SMSF assets, whether they be residential or commercial properties, vehicles, or collectible assets must be adequately insured before acquisition to avoid any surprises.
However, if the insurance policy is held in the trustee’s name rather than ‘on behalf of’ the fund, in the event of a claim any subsequent payout made out to the Trustee will end up in their personal bank account.
Is that a problem? In short, yes, it can be.
While it may seem relatively logical and simple that the Trustee would merely transfer any payout amount received from their personal bank account to the SMSF’s bank account, there is a higher possibility that the contribution cap could be breached.
This will result in the fund paying extra tax.
It could also result in the trustee being unable to contribute the insurance proceeds into the Fund in case the members have maximised their transfer balance caps.
Current rules mean as a non-concessional contribution you can only deposit up to $110,000 per member for the year, or up to a maximum of $330,000 per member as a three-year bring-forward rule.
If your insurance payout is higher than this amount depending upon your claim and circumstances, and you are having to make a transfer to replace the destroyed or damaged asset, it could potentially result in a significant tax bill, all as a result of three missing words.

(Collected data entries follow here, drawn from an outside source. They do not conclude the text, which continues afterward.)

Lemma relation_Greater_iff a b :
  relation a b = Return Greater ↔
  not_supported a = false ∧ not_supported b = false ∧ a ≠ b
  ∧ strict_less_aux a b = Return false ∧ strict_less_aux b a = Return true.
Proof.
  destruct (not_supported a || not_supported b) eqn:Hu.
  { rewrite (relation_unsupported a b Hu). apply orb_true_iff in Hu.
    split; [done|]. intros (Hsa & Hsb & _). destruct Hu; congruence. }
  apply orb_false_iff in Hu as [Hsa Hsb].
  destruct (decide (a = b)) as [<- | Hne].
  { rewrite (relation_same a Hsa). split; [done|]. by intros (_ & _ & ? & _). }
  destruct (strict_less_aux_returns a b) as [b12 H12].
  destruct (strict_less_aux_returns b a) as [b21 H21].
  rewrite (relation_supported_distinct a b b12 b21) by done. rewrite H12, H21.
  destruct b12, b21; split; try done; by intros (_ & _ & _ & [=] & [=]).
Qed.

Lemma relation_Different_iff a b :
  relation a b = Return CompareDifferentTypes ↔
  not_supported a = false ∧ not_supported b = false ∧ a ≠ b
  ∧ strict_less_aux a b = Return false ∧ strict_less_aux b a = Return false.
Proof.
  destruct (not_supported a || not_supported b) eqn:Hu.
  { rewrite (relation_unsupported a b Hu). apply orb_true_iff in Hu.
    split; [done|]. intros (Hsa & Hsb & _). destruct Hu; congruence. }
  apply orb_false_iff in Hu as [Hsa Hsb].
  destruct (decide (a = b)) as [<- | Hne].
  { rewrite (relation_same a Hsa). split; [done|]. by intros (_ & _ & ? & _). }
  destruct (strict_less_aux_returns a b) as [b12 H12].
  destruct (strict_less_aux_returns b a) as [b21 H21].
  rewrite (relation_supported_distinct a b b12 b21) by done. rewrite H12, H21.
  destruct b12, b21; split; try done; by intros (_ & _ & _ & [=] & [=]).
Qed.

(** ** Integers outside the enumeration *)

(** X1: [strict_less_aux] answers [False], and does not raise, as soon as
    one of its arguments is not a tag in [0, 15]: a missing key is caught,
    and no set of the table has a member outside the enumeration. *)
Theorem strict_less_aux_outside a b :
  ¬ TypeTag a ∨ ¬ TypeTag b → strict_less_aux a b = Return false.
Proof.
  intros Hout. destruct (strict_less_aux_returns a b) as [[] Hab]; [|done].
  apply strict_less_aux_true_tags in Hab. tauto.
Qed.

Lemma strict_less_aux_outside_witness :
  (¬ TypeTag 16 ∨ ¬ TypeTag STRUCT) ∧ strict_less_aux 16 STRUCT = Return false.
Proof.
  assert (Hout : ¬ TypeTag 16 ∨ ¬ TypeTag STRUCT)
    by (left; unfold TypeTag; lia).
  split; [exact Hout|]. exact (strict_less_aux_outside 16 STRUCT Hout).
Defined.

(** X2: [relation] does not check its arguments' range.  When one of them
    is outside [0, 15] it still returns: [Invalid] if the other one is
    unsupported, [CompareSameType] if both are the same integer, and
    [CompareDifferentTypes] otherwise; never [Less] or [Greater]. *)
Theorem relation_outside a b :
  ¬ TypeTag a ∨ ¬ TypeTag b →
  relation a b =
    Return (if not_supported a || not_supported b then Invalid
            else if bool_decide (a = b) then CompareSameType
            else CompareDifferentTypes).
Proof.
  intros Hout. destruct (not_supported a || not_supported b) eqn:Hu.
  { by apply relation_unsupported. }
  apply orb_false_iff in Hu as [Hsa Hsb]. case_bool_decide as Hab.
  { subst b. by apply relation_same. }
  apply relation_Different_iff. split_and!; [done|done|done| |].
  - destruct (strict_less_aux_returns a b) as [[] H12]; [|done].
    apply strict_less_aux_true_tags in H12. tauto.
  - destruct (strict_less_aux_returns b a) as [[] H21]; [|done].
    apply strict_less_aux_true_tags in H21. tauto.
Qed.

Lemma relation_outside_witness :
  (¬ TypeTag (-1) ∨ ¬ TypeTag BOOL)
  ∧ relation (-1) BOOL = Return CompareDifferentTypes.
Proof.
  assert (Hout : ¬ TypeTag (-1) ∨ ¬ TypeTag BOOL)
    by (left; unfold TypeTag; lia).
  split; [exact Hout|]. exact (relation_outside (-1) BOOL Hout).
Defined.

(** ** The order the table and the grid describe *)

(** X3: the table is transitively closed: if [b] is in [a]'s set and [c]
    is in [b]'s set, then [c] is in [a]'s set, for any integers. *)
Theorem strict_less_aux_transitive a b c :
  strict_less_aux a b = Return true → strict_less_aux b c = Return true →
  strict_less_aux a c = Return true.
Proof. apply strict_less_trans. Qed.

Lemma strict_less_aux_transitive_witness :
  (strict_less_aux INT UINT = Return true
   ∧ strict_less_aux UINT TIMESTAMP = Return true)
  ∧ strict_less_aux INT TIMESTAMP = Return true.
Proof.
  assert (H1 : strict_less_aux INT UINT = Return true) by by vm_compute.
  assert (H2 : strict_less_aux UINT TIMESTAMP = Return true) by by vm_compute.
  split; [done|]. exact (strict_less_aux_transitive INT UINT TIMESTAMP H1 H2).
Defined.

(** X4: [Less] is transitive in the grid: if [relation(a, b)] and
    [relation(b, c)] are both [Less], so is [relation(a, c)]. *)
Theorem relation_Less_transitive a b c :
  relation a b = Return Less → relation b c = Return Less →
  relation a c = Return Less.
Proof.
  intros (Hsa & Hsb & Hab & H12)%relation_Less_iff.
  intros (_ & Hsc & Hbc & H23)%relation_Less_iff.
  apply relation_Less_iff. split_and!; [done|done| |].
  - intros <-. pose proof (strict_less_asymmetric a b Hab H12). congruence.
  - by apply (strict_less_trans a b c).
Qed.

Lemma relation_Less_transitive_witness :
  (relation BOOL INT = Return Less ∧ relation INT UINT = Return Less)
  ∧ relation BOOL UINT = Return Less.
Proof.
  assert (H1 : relation BOOL INT = Return Less) by by vm_compute.
  assert (H2 : relation INT UINT = Return Less) by by vm_compute.
  split; [done|]. exact (relation_Less_transitive BOOL INT UINT H1 H2).
Defined.

(** X5: [Less] follows the numbering of the tags, with one exception:
    if [relation(a, b)] is [Less] then [a < b] as integers, or the pair is
    [(INT, UINT)]. *)
Theorem relation_Less_numbering a b :
  relation a b = Return Less → a < b ∨ (a = INT ∧ b = UINT).
Proof.
  intros HLess. generalize HLess.
  apply relation_Less_iff in HLess as (_ & _ & _ & H12).
  destruct (strict_less_aux_true_tags a b H12) as [Ha Hb]. clear H12.
  revert a b Ha Hb.
  apply (all_tag_pairs (λ a b,
    relation a b = Return Less → a < b ∨ (a = INT ∧ b = UINT))).
  by vm_compute.
Qed.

It’s a simple mistake to make, and it’s one that often occurs because trustees don’t realise why it’s necessary for insurance policies to be held on behalf of the SMSF, and also because people believe they’re unlikely to ever need to call on their insurance.
However, we ensure our assets because unforeseeable events, unfortunately, can, and do, happen every day.
Should you need to make a claim, it’s a fair assumption to make that you’ll be under a high level of stress at the time.
It’s therefore worth ensuring the insurance policy is held correctly with the super fund being the beneficial owner, to avoid placing yourself under any extra stress and finding yourself in an undesirable tax situation.